Energy-Time Uncertainty Problem.

[alexgmcm]

Homework Statement

Following a question that asks for the Energy-Time uncertainty principle, \Delta E \Delta T \geq \frac{\hbar}{2}

Show that for any wave, the fractional uncertainty in wavelength, \frac{\Delta \lambda}{\lambda} is the same in magnitude as the fractional uncertainty in frequency \frac{\Delta f}{f}

Homework Equations

Energy-Time uncertainty principle as stated above:
\Delta E \Delta T \geq \frac{\hbar}{2}
The relation between Energy and Frequency of a wave:
E = hf

The Attempt at a Solution

Using the above equations we can deduce that:
\Delta E = h \Delta f
but from E = hf we can say that h = \frac{E}{f}
\therefore \Delta E = \frac{E}{f} \Delta f
\therefore \frac{\Delta E}{E} = \frac{\Delta f}{f}

Now I thought I might be able to do a similar thing for wavelength using E = \frac{hv}{\lambda} but this runs into problems stemming from the fact that lambda is the denominator of that equation not the numerator. I have tried several rearrangements and even considered using Position-Momentum Uncertainty with De Broglie, but I still can't get see how I can equate the fractional uncertainties. I'm not even sure if my rearrangement for the frequency is on the right track or not.
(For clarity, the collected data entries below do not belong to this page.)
(* ===== verification/LoaderSpec.v ===== *)
(** Correctness of the loader's [load] (the model is Loader.v).

    The proof works on the [Core] of the loader's state: what decides which
    promise is settled with what.  Counters, cost models, scratch buffers and
    strategy counters are outside the core, and a step that only touches them is
    [quiet].  The invariant [Inv] says that the pending promises are exactly the
    ones some component still holds (the code in progress, the coalescer's
    buffer, a context's pending slot), that each holder knows the input its
    promise was created for, and that every cached value is an answer to the
    input its key belongs to: the single call's or the batch function's. *)

From stdpp Require Import pretty.
From Stdlib Require Import PrimFloat.
From S2P Require Import Prelude.
From S2P Require Import JsMap.
From S2P Require Import Utf8.
From S2P Require Import Wire.
From S2P Require Import Adaptive.
From S2P Require Import Ops.
From S2P Require Import LruCache.
From S2P Require Import Loader.

(** The pending slot of a context. *)
Record slot := Slot {
  sl_single : bool; sl_input : option (list Z); sl_resolve : option nat;
  sl_reject : option nat; sl_key : option string;
}.
Definition empty_slot : slot := Slot false None None None None.
Definition slot_of (x : OpDispatchCtx) : slot :=
  Slot (pendingSingle x) (pendingInput x) (pendingResolve x) (pendingReject x) (pendingKey x).

Record Core := MkCore {
  k_promises : list (option outcome);
  k_buffer : list (string * list LoadRequest);
  k_scheduled : bool;
  k_cache : LoaderCache;
  k_ctxs : list (string * nat);
  k_tasks : list task;
  k_slots : list slot;
}.
Definition core (s : LoaderState) : Core :=
  MkCore (promises s) (buffer s) (scheduled s) (cache s) (ctxs s) (microtasks s)
    (slot_of <$> heap s).

(** ** Triples *)

Definition hoare {A} (P : Core → Prop) (m : M A) (Q : A → Core → Prop) : Prop :=
  ∀ s, P (core s) → ∃ a s', m s = (Ok a, s') ∧ Q a (core s').

(** A step outside the core that does not throw. *)
Definition quiet {A} (m : M A) (P : A → Prop) : Prop :=
  ∀ s, ∃ a s', m s = (Ok a, s') ∧ core s' = core s ∧ P a.

(** A step outside the core that may throw. *)
Definition silent {A} (m : M A) : Prop := ∀ s, core (exec m s) = core s.

Lemma hoare_bind {A B} (P : Core → Prop) (m : M A) (f : A → M B) R Q :
  hoare P m R → (∀ a, hoare (R a) (f a) Q) → hoare P (m ≫= f) Q.
Proof.
  intros Hm Hf s Hs. destruct (Hm s Hs) as (a & s1 & E1 & H1).
  destruct (Hf a s1 H1) as (b & s2 & E2 & H2).
  exists b, s2. split; [|done]. unfold mbind, M_bind. by rewrite E1.
Qed.

Lemma hoare_pre {A} (P P' : Core → Prop) (m : M A) Q :
  hoare P' m Q → (∀ k, P k → P' k) → hoare P m Q.
Proof. intros Hm HP s Hs. apply Hm, HP, Hs. Qed.

Lemma hoare_post {A} (P : Core → Prop) (m : M A) (Q Q' : A → Core → Prop) :
  hoare P m Q' → (∀ a k, Q' a k → Q a k) → hoare P m Q.
Proof. intros Hm HQ s Hs. destruct (Hm s Hs) as (a & s' & E & H'). eauto 10. Qed.

(** A pure fact of the precondition. *)
Lemma hoare_pure {A} (X : Prop) (P : Core → Prop) (m : M A) Q :
  (X → hoare P m Q) → hoare (λ k, X ∧ P k) m Q.
Proof. intros Hm s [HX Hs]. by apply Hm. Qed.

Lemma hoare_ret {A} (a : A) (Q : A → Core → Prop) : hoare (Q a) (mret a) Q.
Proof. intros s Hs. by exists a, s. Qed.

Lemma hoare_try (P : Core → Prop) (m : M unit) h (Q : unit → Core → Prop) :
  hoare P m Q → hoare P (try_catch m h) Q.
Proof.
  intros Hm s Hs. destruct (Hm s Hs) as ([] & s' & E & Hq). exists tt, s'.
  unfold try_catch. by rewrite E.
Qed.

Lemma hoare_quiet {A} (R : Core → Prop) (m : M A) (P : A → Prop) :
  quiet m P → hoare R m (λ a k, P a ∧ R k).
Proof.
  intros Hm s Hs. destruct (Hm s) as (a & s' & E & Hc & Ha).
  exists a, s'. by rewrite Hc.
Qed.

(** A quiet step in front, its result used. *)
Lemma hoare_quiet_bind {A B} (P : Core → Prop) (m : M A) (R : A → Prop) (f : A → M B) Q :
  quiet m R → (∀ a, R a → hoare P (f a) Q) → hoare P (m ≫= f) Q.
Proof.
  intros Hm Hf. eapply hoare_bind; [by apply hoare_quiet|]. intros a. by apply hoare_pure, Hf.
Qed.

(** Triples and quiet steps from a computation on states. *)
Lemma hoare_exact {A} (P : Core → Prop) (m : M A) (Q : A → Core → Prop) (f : Core → Core) (a : A) :
  (∀ s, ∃ s', m s = (Ok a, s') ∧ core s' = f (core s)) → (∀ k, P k → Q a (f k)) → hoare P m Q.
Proof.
  intros Hm HQ s Hs. destruct (Hm s) as (s' & E & Hc). exists a, s'. rewrite Hc. auto.
Qed.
Any help would be greatly appreciated.

 

[AEM]

Did you recall that c = f \lambda and f = \frac{1}{T} ? These might be of use.

 

[alexgmcm]

c= f \lambda is only for photons though, whereas it says show that for ANY wave, so I guess that wouldn't be relevant.

I could try using the frequency-period relation but I'm not sure exactly how.

 

[diazona]

v = f\lambda applies for any wave, where v is the speed of the wave. The formula for photons is just a special case.

 

[alexgmcm]

v = f\lambda applies for any wave, where v is the speed of the wave. The formula for photons is just a special case.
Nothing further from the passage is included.